The records follow. Give them all back exactly.
(RECORDS TO PROCESS)
Lemma le_val_testbit l i :
  bytes_ok l -> 0 <= i ->
  Z.testbit (le_val l) i = Z.testbit (default 0 (l !! Z.to_nat (i / 8))) (i mod 8).
Proof.
  intros Hl. revert i. induction Hl as [|x l Hx Hl IH]; intros i Hi.
  { rewrite lookup_nil. cbn [le_val from_option]. by rewrite !Z.testbit_0_l. }
  cbn [le_val]. replace (x + 256 * le_val l) with ((le_val l .<< 8) .| x)
    by (rewrite lor_shiftl; cint).
  rewrite Z.lor_spec, Z.shiftl_spec by lia. destruct (Z_lt_dec i 8) as [H8 | H8].
  - rewrite Z.testbit_neg_r, Z.div_small, Z.mod_small by lia. done.
  - rewrite IH by lia.
    rewrite (Z.bits_above_log2 x i).
    + rewrite orb_false_r. replace (Z.to_nat (i / 8)) with (S (Z.to_nat ((i - 8) / 8))) by lia.
      cbn [lookup list_lookup]. f_equal. lia.
    + cint.
    + destruct (Z.eqb_spec x 0) as [-> |]; [cbn; lia|]. apply Z.log2_lt_pow2; [cint|].
      unfold is_u8 in Hx. assert (2 ^ 8 <= 2 ^ i) by (apply Z.pow_le_mono_r; lia). lia.
Qed.

Lemma bit_testbit x i : 0 <= i -> (x .>> i) .& 1 = Z.b2z (Z.testbit x i).
Proof.
  intros Hi. rewrite Z.testbit_spec' by done. rewrite <- Z.shiftr_div_pow2 by done.
  exact (Z.land_ones (x .>> i) 1 ltac:(lia)).
Qed.

Lemma cswap_swap (p q : ge Fp) (b : bool) : cswap p q (Z.b2z b) = if b then (q, p) else (p, q).
Proof. destruct p, q, b; done. Qed.

Lemma scalarmult_ladder (q : ge Fp) (s : list Z) :
  bytes_ok s -> scalarmult q s = ladder (le_val s) q.
Proof.
  intros Hs. unfold scalarmult, ladder. cbv zeta. f_equal.
  apply for_loop_ext. intros k pq Hk. unfold ladder_step, ladder_bit. rewrite bit_testbit, cswap_swap by lia.
  rewrite le_val_testbit by (done || lia). set (b := Z.testbit _ _). clearbody b.
  destruct b; by rewrite cswap_swap.
Qed.

(** ** The curve *)

Definition dval : Z := val D.

(** A point in extended coordinates: [T = XY/Z], and the equation of the curve. *)
Record on_curve (p : ge Fp) : Prop := {
  oc_T : eqm P25519 (gX p * gY p) (gZ p * gT p);
  oc_eq : eqm P25519 (gY p * gY p - gX p * gX p) (gZ p * gZ p + dval * gT p * gT p)
}.

Lemma eqm_divide a b : eqm P25519 a b <-> exists k, a - b = k * P25519.
Proof.
  unfold eqm. split.
    - intros H. exists (a / P25519 - b / P25519). rewrite (Z.div_mod a P25519), (Z.div_mod b P25519) at 1
     by done.
    rewrite H. ring.
  - intros [k H]. replace a with (b + k * P25519) by lia. by rewrite Z.mod_add.
Qed.

(** The addition formulas without the reductions. *)
Section formulas.
Context (X1 Y1 Z1 T1 X2 Y2 Z2 T2 d : Z).

Definition eE : Z := 2 * (X1 * Y2 + Y1 * X2).
Definition eF : Z := 2 * (Z1 * Z2 - d * T1 * T2).
Definition eG : Z := 2 * (Z1 * Z2 + d * T1 * T2).
Definition eH : Z := 2 * (Y1 * Y2 + X1 * X2).

(** The equation of the sum is a combination of the equations of the summands. *)
Lemma sum_equation :
  (eH * eG) * (eH * eG) - (eE * eF) * (eE * eF) - ((eG * eF) * (eG * eF) + d * (eE * eH) * (eE * eH))
  = 16 * (
    ((-2) * X1^2 * X2^3 * Y2 * d + (-2) * X1^2 * X2 * Y2^3 * d + (-1) * X1 * Y1 * X2^4 * d + (-6) * X1 *
     Y1 * X2^2 * Y2^2 * d + (-1) * X1 * Y1 * Y2^4 * d + (-2) * Y1^2 * X2^3 * Y2 * d + (-2) * Y1^2 * X2 *
     Y2^3 * d + (-1) * Z1 * T1 * X2^4 * d + (-6) * Z1 * T1 * X2^2 * Y2^2 * d + (8) * Z1 * T1 * X2 * Y2 *
     Z2 * T2 * d + (-1) * Z1 * T1 * Y2^4 * d) * (X1 * Y1 - Z1 * T1)
    + ((-4) * X1^2 * Z1 * T1 * X2^2 * d + (-4) * X1^2 * Z1 * T1 * Y2^2 * d + (-1) * Z1^4 * X2 * Y2 * d +
     (-1) * Z1^4 * Z2 * T2 * d + (-2) * Z1^3 * T1 * X2^2 * d + (-2) * Z1^3 * T1 * Y2^2 * d + (-2) * Z1^2 *
     T1^2 * X2 * Y2 * d^2 + (-8) * Z1^2 * T1^2 * X2 * Y2 * d + (-2) * Z1^2 * T1^2 * Z2 * T2 * d^2 + (-2) *
     Z1 * T1^3 * X2^2 * d^2 + (-2) * Z1 * T1^3 * Y2^2 * d^2 + (-1) * T1^4 * X2 * Y2 * d^3 + (-1) * T1^4 *
     Z2 * T2 * d^3) * (X2 * Y2 - Z2 * T2)
    + ((1) * X1^2 * X2^2 * Y2^2 * d + (-1) * Y1^2 * X2^2 * Y2^2 * d + (-1) * Z1^2 * X2^2 * Y2^2 * d + (-1)
     * Z1^2 * X2^2 * Z2^2 + (1) * Z1^2 * Y2^2 * Z2^2 + (-2) * Z1 * T1 * X2^3 * Y2 * d + (2) * Z1 * T1 *
     X2^2 * Z2 * T2 * d + (-2) * Z1 * T1 * X2 * Y2^3 * d + (2) * Z1 * T1 * Y2^2 * Z2 * T2 * d + (-1) *
     T1^2 * X2^2 * Y2^2 * d^2 + (-1) * T1^2 * X2^2 * T2^2 * d^2 + (1) * T1^2 * Y2^2 * T2^2 * d^2) * (Y1 *
     Y1 - X1 * X1 - (Z1 * Z1 + d * T1 * T1))
    + ((1) * Z1^4 * Z2^2 + (1) * Z1^2 * T1^2 * X2^2 * d + (-1) * Z1^2 * T1^2 * Y2^2 * d + (1) * T1^4 *
     T2^2 * d^3) * (Y2 * Y2 - X2 * X2 - (Z2 * Z2 + d * T2 * T2))).
Proof. unfold eE, eF, eG, eH. ring. Qed.
End formulas.

#[local] Existing Instances eqm_setoid Zplus_eqm Zminus_eqm Zmult_eqm Zopp_eqm.

Lemma D2_double : eqm P25519 (val D2) (2 * dval).
Proof. vm_compute. reflexivity. Qed.

Lemma fconst_eqm c : eqm P25519 (fconst (F := Fp) c) (val c).
Proof. apply Zmod_eqm. Qed.
Lemma fM_eqm (x y : Fp) : eqm P25519 (fM x y) (x * y).
Proof. apply Zmod_eqm. Qed.
Lemma fA_eqm (x y : Fp) : eqm P25519 (fA x y) (x + y).
Proof. apply Zmod_eqm. Qed.
Lemma fZ_eqm (x y : Fp) : eqm P25519 (fZ x y) (x - y).
Proof. apply Zmod_eqm. Qed.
(End RECORDS TO PROCESS)
= RESULT BELOW =
Lemma le_val_testbit l i :
  bytes_ok l -> 0 <= i ->
  Z.testbit (le_val l) i = Z.testbit (default 0 (l !! Z.to_nat (i / 8))) (i mod 8).
Proof.
  intros Hl. revert i. induction Hl as [|x l Hx Hl IH]; intros i Hi.
  { rewrite lookup_nil. cbn [le_val from_option]. by rewrite !Z.testbit_0_l. }
  cbn [le_val]. replace (x + 256 * le_val l) with ((le_val l .<< 8) .| x)
    by (rewrite lor_shiftl; cint).
  rewrite Z.lor_spec, Z.shiftl_spec by lia. destruct (Z_lt_dec i 8) as [H8 | H8].
  - rewrite Z.testbit_neg_r, Z.div_small, Z.mod_small by lia. done.
  - rewrite IH by lia.
    rewrite (Z.bits_above_log2 x i).
    + rewrite orb_false_r. replace (Z.to_nat (i / 8)) with (S (Z.to_nat ((i - 8) / 8))) by lia.
      cbn [lookup list_lookup]. f_equal. lia.
    + cint.
    + destruct (Z.eqb_spec x 0) as [-> |]; [cbn; lia|]. apply Z.log2_lt_pow2; [cint|].
      unfold is_u8 in Hx. assert (2 ^ 8 <= 2 ^ i) by (apply Z.pow_le_mono_r; lia). lia.
Qed.

Lemma bit_testbit x i : 0 <= i -> (x .>> i) .& 1 = Z.b2z (Z.testbit x i).
Proof.
  intros Hi. rewrite Z.testbit_spec' by done. rewrite <- Z.shiftr_div_pow2 by done.
  exact (Z.land_ones (x .>> i) 1 ltac:(lia)).
Qed.

Lemma cswap_swap (p q : ge Fp) (b : bool) : cswap p q (Z.b2z b) = if b then (q, p) else (p, q).
Proof. destruct p, q, b; done. Qed.

Lemma scalarmult_ladder (q : ge Fp) (s : list Z) :
  bytes_ok s -> scalarmult q s = ladder (le_val s) q.
Proof.
  intros Hs. unfold scalarmult, ladder. cbv zeta. f_equal.
  apply for_loop_ext. intros k pq Hk. unfold ladder_step, ladder_bit. rewrite bit_testbit, cswap_swap by lia.
  rewrite le_val_testbit by (done || lia). set (b := Z.testbit _ _). clearbody b.
  destruct b; by rewrite cswap_swap.
Qed.

(** ** The curve *)

Definition dval : Z := val D.

(** A point in extended coordinates: [T = XY/Z], and the equation of the curve. *)
Record on_curve (p : ge Fp) : Prop := {
  oc_T : eqm P25519 (gX p * gY p) (gZ p * gT p);
  oc_eq : eqm P25519 (gY p * gY p - gX p * gX p) (gZ p * gZ p + dval * gT p * gT p)
}.

Lemma eqm_divide a b : eqm P25519 a b <-> exists k, a - b = k * P25519.
Proof.
  unfold eqm. split.
    - intros H. exists (a / P25519 - b / P25519). rewrite (Z.div_mod a P25519), (Z.div_mod b P25519) at 1
     by done.
    rewrite H. ring.
  - intros [k H]. replace a with (b + k * P25519) by lia. by rewrite Z.mod_add.
Qed.

(** The addition formulas without the reductions. *)
Section formulas.
Context (X1 Y1 Z1 T1 X2 Y2 Z2 T2 d : Z).

Definition eE : Z := 2 * (X1 * Y2 + Y1 * X2).
Definition eF : Z := 2 * (Z1 * Z2 - d * T1 * T2).
Definition eG : Z := 2 * (Z1 * Z2 + d * T1 * T2).
Definition eH : Z := 2 * (Y1 * Y2 + X1 * X2).

(** The equation of the sum is a combination of the equations of the summands. *)
Lemma sum_equation :
  (eH * eG) * (eH * eG) - (eE * eF) * (eE * eF) - ((eG * eF) * (eG * eF) + d * (eE * eH) * (eE * eH))
  = 16 * (
    ((-2) * X1^2 * X2^3 * Y2 * d + (-2) * X1^2 * X2 * Y2^3 * d + (-1) * X1 * Y1 * X2^4 * d + (-6) * X1 *
     Y1 * X2^2 * Y2^2 * d + (-1) * X1 * Y1 * Y2^4 * d + (-2) * Y1^2 * X2^3 * Y2 * d + (-2) * Y1^2 * X2 *
     Y2^3 * d + (-1) * Z1 * T1 * X2^4 * d + (-6) * Z1 * T1 * X2^2 * Y2^2 * d + (8) * Z1 * T1 * X2 * Y2 *
     Z2 * T2 * d + (-1) * Z1 * T1 * Y2^4 * d) * (X1 * Y1 - Z1 * T1)
    + ((-4) * X1^2 * Z1 * T1 * X2^2 * d + (-4) * X1^2 * Z1 * T1 * Y2^2 * d + (-1) * Z1^4 * X2 * Y2 * d +
     (-1) * Z1^4 * Z2 * T2 * d + (-2) * Z1^3 * T1 * X2^2 * d + (-2) * Z1^3 * T1 * Y2^2 * d + (-2) * Z1^2 *
     T1^2 * X2 * Y2 * d^2 + (-8) * Z1^2 * T1^2 * X2 * Y2 * d + (-2) * Z1^2 * T1^2 * Z2 * T2 * d^2 + (-2) *
     Z1 * T1^3 * X2^2 * d^2 + (-2) * Z1 * T1^3 * Y2^2 * d^2 + (-1) * T1^4 * X2 * Y2 * d^3 + (-1) * T1^4 *
     Z2 * T2 * d^3) * (X2 * Y2 - Z2 * T2)
    + ((1) * X1^2 * X2^2 * Y2^2 * d + (-1) * Y1^2 * X2^2 * Y2^2 * d + (-1) * Z1^2 * X2^2 * Y2^2 * d + (-1)
     * Z1^2 * X2^2 * Z2^2 + (1) * Z1^2 * Y2^2 * Z2^2 + (-2) * Z1 * T1 * X2^3 * Y2 * d + (2) * Z1 * T1 *
     X2^2 * Z2 * T2 * d + (-2) * Z1 * T1 * X2 * Y2^3 * d + (2) * Z1 * T1 * Y2^2 * Z2 * T2 * d + (-1) *
     T1^2 * X2^2 * Y2^2 * d^2 + (-1) * T1^2 * X2^2 * T2^2 * d^2 + (1) * T1^2 * Y2^2 * T2^2 * d^2) * (Y1 *
     Y1 - X1 * X1 - (Z1 * Z1 + d * T1 * T1))
    + ((1) * Z1^4 * Z2^2 + (1) * Z1^2 * T1^2 * X2^2 * d + (-1) * Z1^2 * T1^2 * Y2^2 * d + (1) * T1^4 *
     T2^2 * d^3) * (Y2 * Y2 - X2 * X2 - (Z2 * Z2 + d * T2 * T2))).
Proof. unfold eE, eF, eG, eH. ring. Qed.
End formulas.

#[local] Existing Instances eqm_setoid Zplus_eqm Zminus_eqm Zmult_eqm Zopp_eqm.

Lemma D2_double : eqm P25519 (val D2) (2 * dval).
Proof. vm_compute. reflexivity. Qed.

Lemma fconst_eqm c : eqm P25519 (fconst (F := Fp) c) (val c).
Proof. apply Zmod_eqm. Qed.
Lemma fM_eqm (x y : Fp) : eqm P25519 (fM x y) (x * y).
Proof. apply Zmod_eqm. Qed.
Lemma fA_eqm (x y : Fp) : eqm P25519 (fA x y) (x + y).
Proof. apply Zmod_eqm. Qed.
Lemma fZ_eqm (x y : Fp) : eqm P25519 (fZ x y) (x - y).
Proof. apply Zmod_eqm. Qed.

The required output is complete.